Tag: construction

Greenhouse Repair

Last year, we built a 26′ greenhouse in the garden. It took a few days to get everything sorted, and we tried a few different methods to adhere the thing to the ground without any stunning successes. As we disconnected our most recent attempt, our phones blared a weather alert. A severe thunderstorm was headed our way! Looking to the west, it was really close. Rain started to fall and thunder cracked. We ran inside. For the next half hour, we all stood at the front windows watching the greenhouse not budge in this storm. Until …
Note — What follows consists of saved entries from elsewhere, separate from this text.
(** C2, amended: when [params] has no reference data, or [None] for it, and
    [_compute_weights(params)] returns, [createinstance(params)] returns a
    function that gives a table without rows for any data table; when
    [_compute_weights(params)] raises, which it does when the value of
    [ranges] is true in a condition and [ranges_to_weight_table] raises on
    it, [createinstance(params)] raises this error: the weights are computed
    before the reference is looked at.  With [ranges] missing
    [_compute_weights] returns. *)
Theorem createinstance_without_reference (p : gmap string value) (s : EMSCEditor) :
  p !! REFERENCE_DATA_PARAM = None \/ p !! REFERENCE_DATA_PARAM = Some VNone ->
  (forall weights, (call _compute_weights p s).1 = Ok weights ->
     exists f,
       (call createinstance p s).1 = Ok (Lambda f) /\
       forall data, rows (f data) = [] /\ domain (f data) = domain data) /\
  (forall e, (call _compute_weights p s).1 = Raise e ->
     (call createinstance p s).1 = Raise e) /\
  (p !! "ranges" = None -> (call _compute_weights p s).1 = Ok None).
Proof.
  intros Href. unfold call. rewrite createinstance_run, _compute_weights_run. simpl.
  split; [|split].
  - intros weights ->. eexists. split.
    + by destruct Href as [-> | ->].
    + intros data. simpl. by rewrite take_0.
  - by intros e ->.
  - intros Hn. unfold weights_of. by rewrite Hn.
Qed.

(** C3, amended: when [params] gives a reference that is not [None] and
    [_compute_weights(params)] returns, [createinstance(params)] returns the
    EMSC instance made with this reference, with the [order], [scaling] and
    [output_model] of [params] (2, [True] and [False] for the keys that are
    missing) and with the weights [_compute_weights(params)] returned; when
    [_compute_weights(params)] raises, [createinstance(params)] raises the
    same error.  With [ranges] missing [_compute_weights] returns. *)
Theorem createinstance_with_reference (p : gmap string value) (s : EMSCEditor)
    (r : value) :
  p !! REFERENCE_DATA_PARAM = Some r -> r <> VNone ->
  (forall weights, (call _compute_weights p s).1 = Ok weights ->
     (call createinstance p s).1
     = Ok (EMSC r weights
             (default (VInt 2) (p !! "order"))
             (default (VBool true) (p !! "scaling"))
             (default (VBool false) (p !! "output_model")))) /\
  (forall e, (call _compute_weights p s).1 = Raise e ->
     (call createinstance p s).1 = Raise e) /\
  (p !! "ranges" = None -> (call _compute_weights p s).1 = Ok None).
Proof.
  intros Href Hr. unfold call. rewrite createinstance_run, _compute_weights_run.
  simpl. split; [|split].
  - intros weights ->. rewrite Href. simpl. by destruct r.
  - by intros e ->.
  - intros Hn. unfold weights_of. by rewrite Hn.
Qed.

(** C4, amended: [_compute_weights(params)] returns [None] exactly when the
    [ranges] key is missing or its value is false in a condition (an empty
    sequence, but also [None], [False] or 0).  For a value that is true in a
    condition it calls [ranges_to_weight_table] on it: it returns the table
    when the conversion returns, and raises what the conversion raises.  For
    a list, it returns [None] exactly when the list is empty. *)
Theorem _compute_weights_None_iff_falsy (p : gmap string value) (s : EMSCEditor) :
  ((call _compute_weights p s).1 = Ok None
   <-> p !! "ranges" = None \/
       exists v, p !! "ranges" = Some v /\ py_truth v = false) /\
  (forall v, p !! "ranges" = Some v -> py_truth v = true ->
     (call _compute_weights p s).1
     = match ranges_to_weight_table_raises v with
       | Some e => Raise e
       | None => Ok (Some (ranges_to_weight_table v))
       end) /\
  (forall l, p !! "ranges" = Some (VList l) ->
     (call _compute_weights p s).1 = Ok None <-> l = []).
Proof.
  unfold call. rewrite _compute_weights_run. unfold weights_of. simpl.
  destruct (p !! "ranges") as [v|] eqn:Hv; simpl.
  - split; [|split].
    + split.
      * intros Hw. right. exists v. split; [done|].
        destruct (py_truth v); [|done].
        by destruct (ranges_to_weight_table_raises v).
      * intros [?|(v' & ? & Hf)]; simplify_eq. by rewrite Hf.
    + intros v' ? Ht; simplify_eq. by rewrite Ht.
    + intros l ?; simplify_eq. simpl. destruct l; [done|]. simpl.
      by destruct (ranges_to_weight_table_raises _).
  - split; [|split]; [|done|done]. split; [by left | done].
Qed.

(** C9: [createinstance] is a function of [params] alone: called with the
    same mapping on any two editors it returns the same transform, and it
    leaves the editor and the mapping as they were. *)
Theorem createinstance_pure (fr1 fr2 : frame) :
  params fr1 = params fr2 ->
  (createinstance fr1).1 = (createinstance fr2).1 /\
  (createinstance fr1).2 = fr1 /\
  (createinstance fr2).2 = fr2.
Proof.
  intros Hp. rewrite !createinstance_run. simpl. by rewrite Hp.
Qed.

(** *** [setParameters] followed by [parameters] *)

Lemma well_formed_assign_options p s :
  well_formed s -> well_formed (assign_options p s).
Proof.
  unfold assign_options. by destruct (negb (Nat.eqb (size p) 0)).
Qed.

Lemma range_positions_assign_options p s :
  range_positions (assign_options p s) = range_positions s.
Proof.
  unfold assign_options. by destruct (negb (Nat.eqb (size p) 0)).
Qed.

(** On a mapping whose [ranges] are triples, [setParameters] returns; the
    rows then show the [min] and [max] of the entries, followed by what the
    rows beyond the entries showed before. *)
Lemma setParameters_run s p rs :
  well_formed s ->
  default (VList []) (p !! "ranges") = VList (map range_entry rs) ->
  exists s',
    call setParameters p s = (Ok tt, {| self := s'; params := p |}) /\
    well_formed s' /\
    range_positions s' = map fst rs ++ drop (length rs) (range_positions s).
Proof.
  intros Hwf Hr. rewrite setParameters_unfold.
  destruct (_set_range_parameters_run (assign_options p s) p rs)
    as (s1 & Hrun & Hwf1 & Hpos1); [by apply well_formed_assign_options | done |].
  destruct (update_reference_info_run s1 p) as (s' & Hrun' & Hb & Hw & _).
  exists s'. split; [|split].
  - unfold bind. by rewrite Hrun.
  - by eapply well_formed_same_ranges.
  - rewrite (range_positions_same_ranges s1 s') by done.
    by rewrite Hpos1, range_positions_assign_options.
Qed.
My lovely greenhouse went somersaulting across the yard and became impaled on a tree. We extracted it and checked it over — some bent metal tubes, a broken tube, and several holes in the cover. It was so late in the year that we decided we didn’t actually need a greenhouse for the year & left it as a project for early spring this year. We did, however, purchase a few sections of 10′ EMT last year in preparation for the repair. Well, it’s early spring!

Scott pounded the end of an EMT and bent it in the vice, then drilled it to recreate the broken bottom pole. We fastened an EMT to a few bent tubes.

He then cut a section of copper tube and cross-drilled it so it could fit across the two sides of a broken tube.

A little more bending and straightening, and we were ready to put the cover on again. This time, there are dozens of concrete blocks holding it down. It’s been up for more than 24 hours … so we’re doing better than last year! Tomorrow, we’ll move the started plants into the greenhouse.

Adjustments

We’d been noticing rather poor airflow in the family room since we purchase the house. Asked quite a few HVAC people – basically everyone who came to quote our new system both last year and this year. The only halfway sensible answer we got was from the company that installed our geothermal system: the sales guy said there is probably a damper at the trunk. Which is reasonable, but there’s no access panel or anything. And why would you put an adjustment lever in an inaccessible location and have it closed off??

Now that we’ve got our unit in place and the whole house is toasty … the low airflow in the family room kind of sucks. So we put a borescope into the vent. Couldn’t see well enough to figure out what was going on. We put a bright flashlight & Elph camera into the vent & took some pictures – sure enough, there’s a metal piece halfway across the ducting right up by the trunk.

Now there’s an obvious answer (cut something), but I googled dampers behind hard surfaces / ceilings / etc. Got a lot of “cut it”, but even more “call a professional” … not quite sure what a professional is going to do that’s different (apart from possibly repairing the drywall). We tried to come up with some way to feed a flexible but stiff long something into the vent to shove the damper aside … couldn’t think of anything. So we gave up and cut drywall.

This is *not* where you should put adjustment levers — and it isn’t like the lever is on top where the drywaller didn’t realize it was there. The lever is pressed into the drywall like they had to shove on the board to get it attached.